With nowhere to house the latest wave of migrants from the US, the famous Olympic Stadium in Montreal, Quebec has just become a de facto shelter.

“We’ve never seen this before,” said Francine Dupuis, spokesperson for PRAIDA, a local governmental organization that helps claimants in their first months when speaking to the CBC. “It’s really quite a bit more intense than what we’re used to.”

How much more intense? Although there are no official numbers, Dupuis estimates that some 1,174 asylum seekers crossed into the province of Quebec in July alone. Compare that with the numbers from one year ago, when the org helped 180 people.

Since the start of 2017, 4,345 people have crossed the US-Canada border seeking help, with over 3,000 entering the province of Quebec specifically.

With anywhere between 100 and 450 beds set up for asylum seekers in the Olympic Stadium, those who get a bed will be housed in the area with concession stands just on the border of the actual arena. It’s a windowless, concrete hallway.

Why the influx to Canada? In May, President Trump threatened to remove protections for Haitian-American refugees who arrived stateside after the island’s catastrophic 2010 earthquake. At the time, President Obama offered those fleeing the devastation emergency status in the US, something that Trump’s administration threatened to revoke by the end of July.

Without any clear answers, an estimated 58,000 Haitians in the US could face deportation in January 2018. Because Quebec is a majority French language province with a huge Haitian community, the province is attractive to those fleeing the US.

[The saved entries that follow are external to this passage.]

(* ===== verification/PgStream.v ===== *)
(** * What a PostgreSQL stream returns

    The pages of a portal add up to the rows of its statement; a stream gives
    their decoded rows, batch by batch, and so, with what the statement means,
    the rows of the memory executor; and nothing is read from a table that
    has not been checked. *)
From Stdlib Require Import ZArith Lia.
From stdpp Require Import list relations.
From S2P Require Import Prelude Mutation Foreign Truth Text BTree Types Values Fingerprint Model Row Expr ExprPrepare Plan Placement Executor Stream MemoryEngine PipelineTyping PushDown PgSql PgExpr PgCompile PgCodec PgSemantics PgSound PgRows PgRefines PgRuntime PgProtocol.

Local Open Scope Z_scope.

(** Portals hand out their rows in order: a page has at most as many as were
    asked for, and is empty only at the end. *)
Class PgServerLaws {F : Foreign} {D : PgDriver F} (G : PgServer D) := {
  portal_rows : PgPortal -> list PgRow;
  portal_page : forall t p n page p', query_portal t p n = Done (page, p') -> 0 < n ->
    portal_rows p = page ++ portal_rows p' /\ zlen page <= n /\ (page = [] -> portal_rows p = [])
}.

Section Pulling.
Context {F : Foreign} {Q : Subqueries} {D : PgDriver F} {G : PgServer D} {GL : PgServerLaws G}.
Context (compiled : CompiledQuery) (options : ExecutionOptions) (timeout : option Z).
Notation pull_rows := (pull_rows compiled options timeout).
Notation pull_batch := (pull_batch compiled options timeout).
Notation limits := (eo_limits options).

(** Neither the driver nor the clock fails. *)
Definition reliable : Prop :=
  (forall t p n, exists r, query_portal t p n = Done r) /\ (forall t, check_timeout timeout t = Ok tt) /\ materialized_row_target options <> O.

Definition held (s : PullState) : list ExecutionRow := match ps_pending s with Some row => [row] | None => [] end.

(** The rows that the worker still has to give. *)
Definition to_come (s : PullState) (rows : list ExecutionRow) : Prop :=
  exists rest, rows = held s ++ rest /\ Forall2 (fun row out => decode_row compiled row = Ok out) (ps_buffered_rows s ++ portal_rows (ps_portal s)) rest.

Lemma check_pull_cases s : check_pull timeout s = (check_timeout timeout (ps_now s), mkPullState (ps_portal s) (ps_buffered_rows s) (ps_pending s) (ps_now s + 1)).
Proof. done. Qed.

Lemma fetch_positive room b : 0 < portal_fetch_rows room b.
Proof. unfold portal_fetch_rows. destruct b; lia. Qed.

Lemma fetch_page_gives n s : 0 < n ->
  match fetch_page n s with
  | (Ok page, s') => portal_rows (ps_portal s) = page ++ portal_rows (ps_portal s') /\ (page = [] -> portal_rows (ps_portal s') = []) /\
      ps_buffered_rows s' = ps_buffered_rows s /\ ps_pending s' = ps_pending s
  | (Err _, _) => ~ reliable
  end.
Proof.
  intros Hn. unfold fetch_page. destruct (query_portal (ps_now s) (ps_portal s) n) as [[page portal]|canceled] eqn:E; cbn.
  - destruct (portal_page _ _ _ _ _ E Hn) as (Er & _ & Hend). split_and!; try done. intros ->. rewrite Er in Hend. by apply Hend.
  - intros (Hr & _). destruct (Hr (ps_now s) (ps_portal s) n) as [r Hr']. congruence.
Qed.

Lemma fill_buffer_gives room s :
  match fill_buffer options room s with
  | (Ok _, s') => ps_buffered_rows s ++ portal_rows (ps_portal s) = ps_buffered_rows s' ++ portal_rows (ps_portal s') /\
      ps_pending s' = ps_pending s /\ (ps_buffered_rows s' = [] -> portal_rows (ps_portal s') = [])
  | (Err _, _) => ~ reliable
  end.
Proof.
  unfold fill_buffer. rewrite mget_then. destruct (ps_buffered_rows s) as [|row buffered] eqn:Eb.
  2: { unfold mret. rewrite Eb. split_and!; [done|done|discriminate]. }
  pose proof (fetch_page_gives _ s (fetch_positive room (is_some (max_materialized_bytes limits)))) as H. unfold mbind.
  destruct (fetch_page _ s) as [[page|d] s']; [|done]. destruct H as (Er & He & _ & Hp). cbn. split_and!; done.
Qed.

(** The next row, if there is one. *)
Lemma next_row_gives room s rows : to_come s rows ->
  match next_row compiled options room s with
  | (Ok (Some row), s') => exists rows', rows = row :: rows' /\ to_come s' rows' /\ ps_pending s' = None
  | (Ok None, s') => rows = [] /\ to_come s' [] /\ ps_pending s' = None
  | (Err _, _) => ~ reliable
  end.
Proof.
  intros (rest & -> & H). unfold next_row, held. cbn [mget mbind]. destruct (ps_pending s) as [row|] eqn:Ep.
  { cbn. exists rest. split_and!; [done| |done]. by exists rest. }
  assert (K : forall s', ps_pending s' = None -> Forall2 (fun row out => decode_row compiled row = Ok out) (ps_buffered_rows s' ++ portal_rows (ps_portal s')) rest ->
    (ps_buffered_rows s' = [] -> portal_rows (ps_portal s') = []) ->
    match (let! row := pop_buffered in match row with None => mret None | Some row => let! decoded := mlift (decode_row compiled row) in mret (Some decoded) end) s' with
    | (Ok (Some row), s') => exists rows', rest = row :: rows' /\ to_come s' rows' /\ ps_pending s' = None
    | (Ok None, s') => rest = [] /\ to_come s' [] /\ ps_pending s' = None
    | (Err _, _) => ~ reliable
    end).
  { intros s' Hp H' He. unfold pop_buffered, mbind. destruct (ps_buffered_rows s') as [|row buffered] eqn:Eb; cbn [app] in H'.
    - rewrite (He eq_refl) in H'. apply Forall2_nil_inv_l in H' as ->. cbn. split_and!; [done| |done]. exists []. unfold held. rewrite Hp, Eb, (He eq_refl). by split.
    - apply Forall2_cons_inv_l in H' as (out & rest' & Hd & H' & ->). unfold mlift. rewrite Hd. cbn. exists rest'. split_and!; [done| |done].
      exists rest'. unfold held. cbn. by rewrite Hp. }
  pose proof (fill_buffer_gives room s) as Hb. unfold mbind at 1. destruct (fill_buffer options room s) as [[[]|d] s'].
  - destruct Hb as (Er & Hn & He). apply K; [by rewrite Hn|by rewrite <- Er|exact He].
  - exact Hb.
Qed.

Lemma check_pull_then {A} (m : Mut PullState A) s :
  exists s', ps_pending s' = ps_pending s /\ ps_buffered_rows s' = ps_buffered_rows s /\ ps_portal s' = ps_portal s /\
    (check_pull timeout ;;! m) s = match check_timeout timeout (ps_now s) with Ok _ => m s' | Err d => (Err d, s') end.
Proof.
  exists (mkPullState (ps_portal s) (ps_buffered_rows s) (ps_pending s) (ps_now s + 1)). unfold mbind, check_pull.
  destruct (check_timeout timeout (ps_now s)) as [[]|d]; by split_and!.
Qed.

Lemma check_reliable now d : check_timeout timeout now = Err d -> ~ reliable.
Proof. intros E (_ & Ht & _). specialize (Ht now). congruence. Qed.

Lemma to_come_same s s' rows : ps_pending s' = ps_pending s -> ps_buffered_rows s' = ps_buffered_rows s -> ps_portal s' = ps_portal s ->
  to_come s rows -> to_come s' rows.
Proof. intros Hp Hb Ho (rest & -> & H). exists rest. unfold held. by rewrite Hp, Hb, Ho. Qed.

Lemma pull_rows_gives room : forall batch bytes s rows, to_come s rows ->
  match pull_rows room batch bytes s with
  | (Ok batch', s') => exists added rows', batch' = batch ++ added /\ rows = added ++ rows' /\ to_come s' rows' /\ (batch' = [] -> room <> O -> rows = [])
  | (Err _, _) => ~ (reliable /\ Forall (row_fits limits) rows)
  end.
Proof.
  induction room as [|room IH]; intros batch bytes s rows H.
  { cbn. exists [], rows. rewrite app_nil_r. done. }
  cbn [PgRuntime.pull_rows]. destruct (check_pull_then (let! next := next_row compiled options (S room) in
      match next with
      | None => mret batch
      | Some decoded =>
          mlift (enforce_single_row_byte_limit limits (execution_row_bytes decoded)) ;;!
          if match batch with [] => false | _ => true end && over_byte_limit limits (sat_add bytes (execution_row_bytes decoded))
          then mtry (fun s => Ok (set_pg_pending s (Some decoded))) ;;! mret batch
          else pull_rows room (batch ++ [decoded]) (sat_add bytes (execution_row_bytes decoded))
      end) s) as (s1 & Hp & Hb & Ho & E).
  cbv zeta. rewrite E. destruct (check_timeout timeout (ps_now s)) as [[]|d] eqn:Et; [|intros [Hr _]; by apply (check_reliable _ _ Et)].
  apply (to_come_same s s1) in H; [|done..]. pose proof (next_row_gives (S room) s1 rows H) as Hn. unfold mbind at 1.
  destruct (next_row compiled options (S room) s1) as [[[row|]|d] s2]; [| |by intros [Hr _]].
  2: { destruct Hn as (-> & H2 & _). cbn. exists [], []. rewrite app_nil_r. done. }
  destruct Hn as (rows' & -> & H2 & Hp2). unfold mbind at 1, mlift. unfold enforce_single_row_byte_limit.
  destruct (over_byte_limit limits (execution_row_bytes row)) eqn:Eo; cbn [negb guard error].
  { intros [_ Hf]. apply Forall_cons in Hf as [Hf _]. apply fits_not_over in Hf. congruence. }
  destruct (_ && _) eqn:Eb.
  - unfold mbind, mtry, mret. exists [], (row :: rows'). rewrite app_nil_r. split_and!; [done|done| |by intros ->].
    destruct H2 as (rest & Er & H2). exists rest. unfold held in *. rewrite Hp2 in Er. cbn in Er |- *. by subst.
  - specialize (IH (batch ++ [row]) (sat_add bytes (execution_row_bytes row)) s2 rows' H2).
    destruct (pull_rows room _ _ s2) as [[batch'|d] s3].
    + destruct IH as (added & rest & -> & -> & H3 & _). exists (row :: added), rest. rewrite <- app_assoc. split_and!; [done..|]. by intros [_ ?]%app_nil.
    + intros [Hr Hf]. apply IH. by apply Forall_cons in Hf as [_ Hf].
Qed.

Lemma empty_or_rejected s rows : to_come s rows ->
  match prove_empty_or_reject compiled s with
  | (Ok o, s') => o = None /\ rows = []
  | (Err _, _) => ~ (reliable /\ rows = [])
  end.
Proof.
  intros (rest & -> & H). unfold prove_empty_or_reject, held. rewrite mget_then. destruct (ps_pending s) as [row|]; cbn [is_some].
  { cbn. by intros [_ ?]. }
  unfold mbind at 1, mlift at 1. unfold mbind at 1, pop_buffered. destruct (ps_buffered_rows s) as [|row buffered] eqn:Eb; cbn [app] in *.
  - pose proof (fetch_page_gives 1 s ltac:(lia)) as Hf. unfold mbind. destruct (fetch_page 1 s) as [[page|d] s']; [|by intros [Hr _]].
    destruct Hf as (Er & He & _). destruct page as [|row page]; cbn.
    + rewrite Er, (He eq_refl) in H. apply Forall2_nil_inv_l in H as ->. done.
    + rewrite Er in H. apply Forall2_cons_inv_l in H as (out & rest' & Hd & _ & ->). unfold mlift. rewrite Hd. by intros [_ ?].
  - apply Forall2_cons_inv_l in H as (out & rest' & Hd & _ & ->). unfold mbind, mret, mlift. rewrite Hd. by intros [_ ?].
Qed.

(** One pull. *)
Lemma pull_batch_gives s rows : to_come s rows ->
  match pull_batch s with
  | (Ok None, _) => rows = []
  | (Ok (Some b), s') => exists rows', rows = eb_rows b ++ rows' /\ eb_rows b <> [] /\ to_come s' rows'
  | (Err _, _) => ~ (reliable /\ Forall (row_fits limits) rows)
  end.
Proof.
  intros H. unfold PgRuntime.pull_batch. match goal with |- context [(check_pull timeout ;;! ?m) s] => destruct (check_pull_then m s) as (s1 & Hp & Hb & Ho & E) end.
  rewrite E. destruct (check_timeout timeout (ps_now s)) as [[]|d] eqn:Et; [|intros [Hr _]; by apply (check_reliable _ _ Et)].
  apply (to_come_same s s1) in H; [|done..]. destruct (Nat.eqb_spec (materialized_row_target options) 0) as [Ez|Ez].
  - pose proof (empty_or_rejected s1 rows H) as He. destruct (prove_empty_or_reject compiled s1) as [[[b|]|d] s2]; [by destruct He|by destruct He|].
    intros [(_ & _ & Hz) _]. done.
  - pose proof (pull_rows_gives (materialized_row_target options) [] 0 s1 rows H) as Hr. unfold mbind.
    destruct (pull_rows _ [] 0 s1) as [[batch|d] s2]; [|done]. destruct Hr as (added & rows' & -> & -> & H2 & He). cbn [app] in *.
    destruct added as [|row added]; cbn.
    + by apply He.
    + exists rows'. by split_and!.
Qed.

(** ** The pulls of a sequential stream *)
Definition batches_then (batches : list ExecutionBatch) (tail : list Response) : list Response := map (fun b => Ok (Some b)) batches ++ tail.

(** What a stream still has to give, or how it ended. *)
Definition seq_stands (q : SeqStream) (tail : list Response) (rows : list ExecutionRow) : Prop :=
  (sq_done q = false /\ tail = [] /\ to_come (sq_state q) rows) \/
  (sq_done q = true /\ rows = [] /\ exists k, tail = repeat (Ok None) (S k)) \/
  (sq_done q = true /\ ~ (reliable /\ Forall (row_fits limits) rows) /\ exists d k, tail = Err d :: repeat (Ok None) k).
Definition email_row (email : Datum) (id : Z) : DynRow (F:=sample_foreign) := mkDynRow sample_model [email; DValue (VInt id)].
Definition rows : list DynRow := [email_row Missing 8; email_row (DValue (VString "a")) 7; email_row Null 7; email_row (DValue (VString "b")) 7].
Definition tables : Tables := [("user"%stdpp, mkMemoryTable sample_model rows)].
Definition wanted : Parameters := parameters_insert parameters_new "wanted" int64 (DValue (VInt 7)).
Definition options : ExecutionOptions := mkExecutionOptions (mkExecutionLimits (Some 10) None 16 64 1) RemoteOnly 8.

Definition mapping : CollectionMapping := collection_field (collection_field (collection_new "app" "users") "id" "_key") "email" "mail".
Definition catalog : MongodbCatalog := match mongodb_register [] sample_model mapping with Ok c => c | Err _ => [] end.
Definition engine : MongodbEngine := mongodb_with_runtime "1" catalog (runtime_config_new "mongodb://localhost").

(** The documents of the rows; identifiers are stored in either width. *)
Definition documents : list Document :=
  [[("_key", BInt32 8)]; [("mail", BString "a"); ("_key", BInt64 7)]; [("_key", BInt32 7); ("mail", BNull)]; [("_key", BInt64 7); ("mail", BString "b")]]%stdpp.
Definition collections (database collection : string) : list Document :=
  if String.eqb database "app" && String.eqb collection "users" then documents else [].

#[global] Instance driver : MongoDriver := {|
  mg_client := fun _ _ => true;
  mg_aggregate := fun _ database collection pipeline => (fun l => map Some l) <$> mg_run (collections database collection) pipeline
|}.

The Independent notes that Haitians who came to the US after the 2010 earthquake have had their TPS renewed every 18 months or so, but under the President’s desire to end the plan, many families could be torn apart, and it opens the door to expelling other refugee groups.
Haiti is the poorest country in the western hemisphere. Between the 2010 earthquake and Hurricane Mathew in 2016, over 200,000 Haitians were killed by natural disasters and the after effects.